[Saved entries]
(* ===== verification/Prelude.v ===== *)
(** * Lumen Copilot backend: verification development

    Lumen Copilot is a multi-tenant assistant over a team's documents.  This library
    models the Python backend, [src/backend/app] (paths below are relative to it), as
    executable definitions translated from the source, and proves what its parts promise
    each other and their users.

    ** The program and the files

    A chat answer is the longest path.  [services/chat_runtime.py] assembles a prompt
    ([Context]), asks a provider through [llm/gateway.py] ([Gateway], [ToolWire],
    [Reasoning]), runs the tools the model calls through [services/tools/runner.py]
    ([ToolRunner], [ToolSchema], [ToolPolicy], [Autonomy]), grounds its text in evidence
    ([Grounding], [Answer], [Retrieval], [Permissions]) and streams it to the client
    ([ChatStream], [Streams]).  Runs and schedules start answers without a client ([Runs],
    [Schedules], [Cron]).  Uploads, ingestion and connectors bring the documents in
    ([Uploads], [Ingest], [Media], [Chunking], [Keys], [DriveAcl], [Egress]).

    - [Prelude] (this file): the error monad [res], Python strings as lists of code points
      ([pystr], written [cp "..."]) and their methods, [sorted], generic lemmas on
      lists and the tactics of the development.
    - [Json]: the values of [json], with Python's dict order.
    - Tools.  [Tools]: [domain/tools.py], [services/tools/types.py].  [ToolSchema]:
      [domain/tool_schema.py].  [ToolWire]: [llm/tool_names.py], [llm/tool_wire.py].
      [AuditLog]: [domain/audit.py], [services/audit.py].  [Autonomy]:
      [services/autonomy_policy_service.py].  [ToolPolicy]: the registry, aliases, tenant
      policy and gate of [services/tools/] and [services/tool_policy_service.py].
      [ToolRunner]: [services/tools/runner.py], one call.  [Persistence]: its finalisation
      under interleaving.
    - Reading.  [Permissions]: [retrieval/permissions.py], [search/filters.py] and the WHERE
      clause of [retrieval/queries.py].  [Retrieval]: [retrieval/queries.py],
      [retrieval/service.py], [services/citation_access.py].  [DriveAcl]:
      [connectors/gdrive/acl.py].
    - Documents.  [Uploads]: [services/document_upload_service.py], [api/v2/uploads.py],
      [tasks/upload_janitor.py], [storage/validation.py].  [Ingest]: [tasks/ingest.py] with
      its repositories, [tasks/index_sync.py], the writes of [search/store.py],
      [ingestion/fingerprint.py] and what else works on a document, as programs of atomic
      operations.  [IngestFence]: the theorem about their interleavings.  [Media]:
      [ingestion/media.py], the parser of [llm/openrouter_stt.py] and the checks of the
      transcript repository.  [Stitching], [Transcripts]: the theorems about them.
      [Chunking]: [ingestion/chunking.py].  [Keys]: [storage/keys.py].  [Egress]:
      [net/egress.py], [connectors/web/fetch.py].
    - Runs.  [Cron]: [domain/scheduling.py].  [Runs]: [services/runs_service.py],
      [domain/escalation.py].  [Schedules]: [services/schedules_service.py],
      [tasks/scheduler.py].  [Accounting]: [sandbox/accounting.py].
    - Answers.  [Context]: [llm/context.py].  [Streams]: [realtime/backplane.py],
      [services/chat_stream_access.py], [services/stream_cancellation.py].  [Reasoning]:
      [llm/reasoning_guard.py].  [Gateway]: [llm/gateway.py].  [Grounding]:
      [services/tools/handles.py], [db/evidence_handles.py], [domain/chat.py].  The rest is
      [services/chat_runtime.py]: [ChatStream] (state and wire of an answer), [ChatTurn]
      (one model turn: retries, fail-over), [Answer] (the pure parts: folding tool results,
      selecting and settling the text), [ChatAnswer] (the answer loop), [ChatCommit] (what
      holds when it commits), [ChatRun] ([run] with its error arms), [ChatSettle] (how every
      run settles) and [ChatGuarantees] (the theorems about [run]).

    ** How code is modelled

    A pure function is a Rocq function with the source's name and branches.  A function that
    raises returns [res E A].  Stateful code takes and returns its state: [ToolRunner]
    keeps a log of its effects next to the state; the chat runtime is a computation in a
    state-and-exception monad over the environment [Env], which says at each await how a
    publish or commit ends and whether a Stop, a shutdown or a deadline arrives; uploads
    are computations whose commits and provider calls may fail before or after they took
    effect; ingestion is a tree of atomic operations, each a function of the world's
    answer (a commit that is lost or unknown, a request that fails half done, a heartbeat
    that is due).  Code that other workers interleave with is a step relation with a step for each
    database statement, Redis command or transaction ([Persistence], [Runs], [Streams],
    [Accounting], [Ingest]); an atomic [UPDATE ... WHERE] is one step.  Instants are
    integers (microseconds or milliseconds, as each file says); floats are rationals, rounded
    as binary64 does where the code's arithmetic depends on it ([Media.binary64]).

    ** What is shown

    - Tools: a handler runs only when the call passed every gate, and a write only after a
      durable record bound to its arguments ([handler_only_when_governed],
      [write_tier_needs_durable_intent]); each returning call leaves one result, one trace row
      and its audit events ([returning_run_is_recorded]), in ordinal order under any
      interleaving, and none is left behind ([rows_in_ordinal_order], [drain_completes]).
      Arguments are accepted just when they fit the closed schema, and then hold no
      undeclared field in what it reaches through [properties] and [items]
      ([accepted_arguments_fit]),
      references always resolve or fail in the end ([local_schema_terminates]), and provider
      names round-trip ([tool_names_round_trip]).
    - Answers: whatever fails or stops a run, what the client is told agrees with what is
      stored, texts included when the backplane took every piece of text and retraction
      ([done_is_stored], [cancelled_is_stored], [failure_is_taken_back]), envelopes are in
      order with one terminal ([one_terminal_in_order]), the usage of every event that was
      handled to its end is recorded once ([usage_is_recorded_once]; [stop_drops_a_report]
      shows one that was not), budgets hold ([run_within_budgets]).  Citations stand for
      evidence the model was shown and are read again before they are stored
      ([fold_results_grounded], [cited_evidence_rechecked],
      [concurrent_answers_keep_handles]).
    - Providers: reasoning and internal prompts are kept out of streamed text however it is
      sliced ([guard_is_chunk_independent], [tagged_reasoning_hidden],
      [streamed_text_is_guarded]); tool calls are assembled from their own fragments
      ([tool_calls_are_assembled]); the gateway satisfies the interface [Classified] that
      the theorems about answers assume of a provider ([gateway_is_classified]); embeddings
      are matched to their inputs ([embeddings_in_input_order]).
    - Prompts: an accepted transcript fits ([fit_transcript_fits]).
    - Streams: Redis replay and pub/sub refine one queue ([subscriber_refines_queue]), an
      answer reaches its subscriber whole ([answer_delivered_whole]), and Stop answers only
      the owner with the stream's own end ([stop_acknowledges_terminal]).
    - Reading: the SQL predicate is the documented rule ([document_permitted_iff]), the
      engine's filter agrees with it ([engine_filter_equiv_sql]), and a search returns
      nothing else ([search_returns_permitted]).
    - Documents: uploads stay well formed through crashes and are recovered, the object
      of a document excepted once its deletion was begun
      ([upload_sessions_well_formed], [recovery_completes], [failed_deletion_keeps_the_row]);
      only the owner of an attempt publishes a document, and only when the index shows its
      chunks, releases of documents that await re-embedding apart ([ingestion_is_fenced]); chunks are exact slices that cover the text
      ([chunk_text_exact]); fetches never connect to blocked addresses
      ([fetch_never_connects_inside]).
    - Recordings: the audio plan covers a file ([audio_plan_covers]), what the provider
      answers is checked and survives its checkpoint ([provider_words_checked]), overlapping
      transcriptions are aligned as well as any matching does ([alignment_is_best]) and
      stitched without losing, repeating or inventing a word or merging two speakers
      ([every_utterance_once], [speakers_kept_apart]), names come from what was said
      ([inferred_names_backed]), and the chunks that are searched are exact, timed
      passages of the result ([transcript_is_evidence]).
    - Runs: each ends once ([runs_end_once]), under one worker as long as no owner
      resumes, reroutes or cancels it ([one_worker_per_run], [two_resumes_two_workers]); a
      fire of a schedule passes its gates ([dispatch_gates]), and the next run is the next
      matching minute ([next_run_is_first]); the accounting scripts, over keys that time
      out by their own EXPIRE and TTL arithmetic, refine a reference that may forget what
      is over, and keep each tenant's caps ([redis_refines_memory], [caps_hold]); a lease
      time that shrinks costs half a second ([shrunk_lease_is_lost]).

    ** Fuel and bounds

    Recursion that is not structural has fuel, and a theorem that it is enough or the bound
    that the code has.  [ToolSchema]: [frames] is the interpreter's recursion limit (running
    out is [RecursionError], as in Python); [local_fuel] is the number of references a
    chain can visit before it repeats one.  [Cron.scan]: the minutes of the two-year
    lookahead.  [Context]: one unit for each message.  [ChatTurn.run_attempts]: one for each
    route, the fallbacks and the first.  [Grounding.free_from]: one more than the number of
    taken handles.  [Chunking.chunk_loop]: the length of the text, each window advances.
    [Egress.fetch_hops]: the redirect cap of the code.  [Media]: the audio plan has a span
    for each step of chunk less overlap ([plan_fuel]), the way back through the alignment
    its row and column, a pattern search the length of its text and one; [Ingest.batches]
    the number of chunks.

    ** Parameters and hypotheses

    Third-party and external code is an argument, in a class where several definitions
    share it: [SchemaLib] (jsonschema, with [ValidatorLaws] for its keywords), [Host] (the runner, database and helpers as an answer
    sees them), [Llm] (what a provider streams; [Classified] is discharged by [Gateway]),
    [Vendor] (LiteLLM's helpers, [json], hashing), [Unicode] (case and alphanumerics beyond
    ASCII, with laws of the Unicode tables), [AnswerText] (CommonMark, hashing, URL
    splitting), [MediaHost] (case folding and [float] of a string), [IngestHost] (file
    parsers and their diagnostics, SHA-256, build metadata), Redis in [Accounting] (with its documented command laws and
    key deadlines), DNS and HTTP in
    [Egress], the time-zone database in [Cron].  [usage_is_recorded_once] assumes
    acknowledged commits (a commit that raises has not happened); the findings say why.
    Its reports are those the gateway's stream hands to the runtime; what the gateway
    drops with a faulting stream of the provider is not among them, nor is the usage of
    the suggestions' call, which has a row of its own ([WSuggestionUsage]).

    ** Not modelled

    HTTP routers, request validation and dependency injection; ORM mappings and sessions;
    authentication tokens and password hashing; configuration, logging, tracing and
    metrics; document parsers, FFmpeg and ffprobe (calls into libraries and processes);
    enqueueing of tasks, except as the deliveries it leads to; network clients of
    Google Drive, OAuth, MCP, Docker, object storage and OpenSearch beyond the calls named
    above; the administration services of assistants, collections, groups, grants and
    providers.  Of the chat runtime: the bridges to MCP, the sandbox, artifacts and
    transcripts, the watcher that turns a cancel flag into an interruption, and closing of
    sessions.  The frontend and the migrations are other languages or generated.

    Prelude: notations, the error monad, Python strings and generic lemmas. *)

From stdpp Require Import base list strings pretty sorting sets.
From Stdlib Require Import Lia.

--

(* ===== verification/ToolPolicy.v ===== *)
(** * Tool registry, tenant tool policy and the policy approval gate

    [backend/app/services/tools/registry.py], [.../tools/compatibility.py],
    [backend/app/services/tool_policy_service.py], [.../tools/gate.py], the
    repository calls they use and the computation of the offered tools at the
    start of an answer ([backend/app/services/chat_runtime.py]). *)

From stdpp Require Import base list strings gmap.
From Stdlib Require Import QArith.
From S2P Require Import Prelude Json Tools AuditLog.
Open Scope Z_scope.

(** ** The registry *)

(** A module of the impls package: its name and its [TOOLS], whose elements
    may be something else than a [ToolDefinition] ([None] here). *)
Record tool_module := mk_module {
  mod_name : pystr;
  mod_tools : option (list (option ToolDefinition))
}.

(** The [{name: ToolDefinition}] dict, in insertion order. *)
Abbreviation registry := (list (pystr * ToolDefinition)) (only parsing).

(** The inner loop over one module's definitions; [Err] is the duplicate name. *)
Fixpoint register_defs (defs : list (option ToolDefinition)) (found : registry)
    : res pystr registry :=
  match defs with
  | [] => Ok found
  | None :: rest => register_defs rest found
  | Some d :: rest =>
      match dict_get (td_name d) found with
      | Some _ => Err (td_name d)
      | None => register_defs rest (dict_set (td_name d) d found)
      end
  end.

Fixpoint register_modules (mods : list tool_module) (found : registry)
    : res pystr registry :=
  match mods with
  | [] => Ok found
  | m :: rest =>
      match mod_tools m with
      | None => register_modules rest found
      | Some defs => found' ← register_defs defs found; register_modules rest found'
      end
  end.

◆ Task objective
After locating the line holding "- Prompts: an" above, output exactly that line and every line after it through the line holding "answer reaches its". Include nothing else.

◆ Solution
    - Prompts: an accepted transcript fits ([fit_transcript_fits]).
    - Streams: Redis replay and pub/sub refine one queue ([subscriber_refines_queue]), an
      answer reaches its subscriber whole ([answer_delivered_whole]), and Stop answers only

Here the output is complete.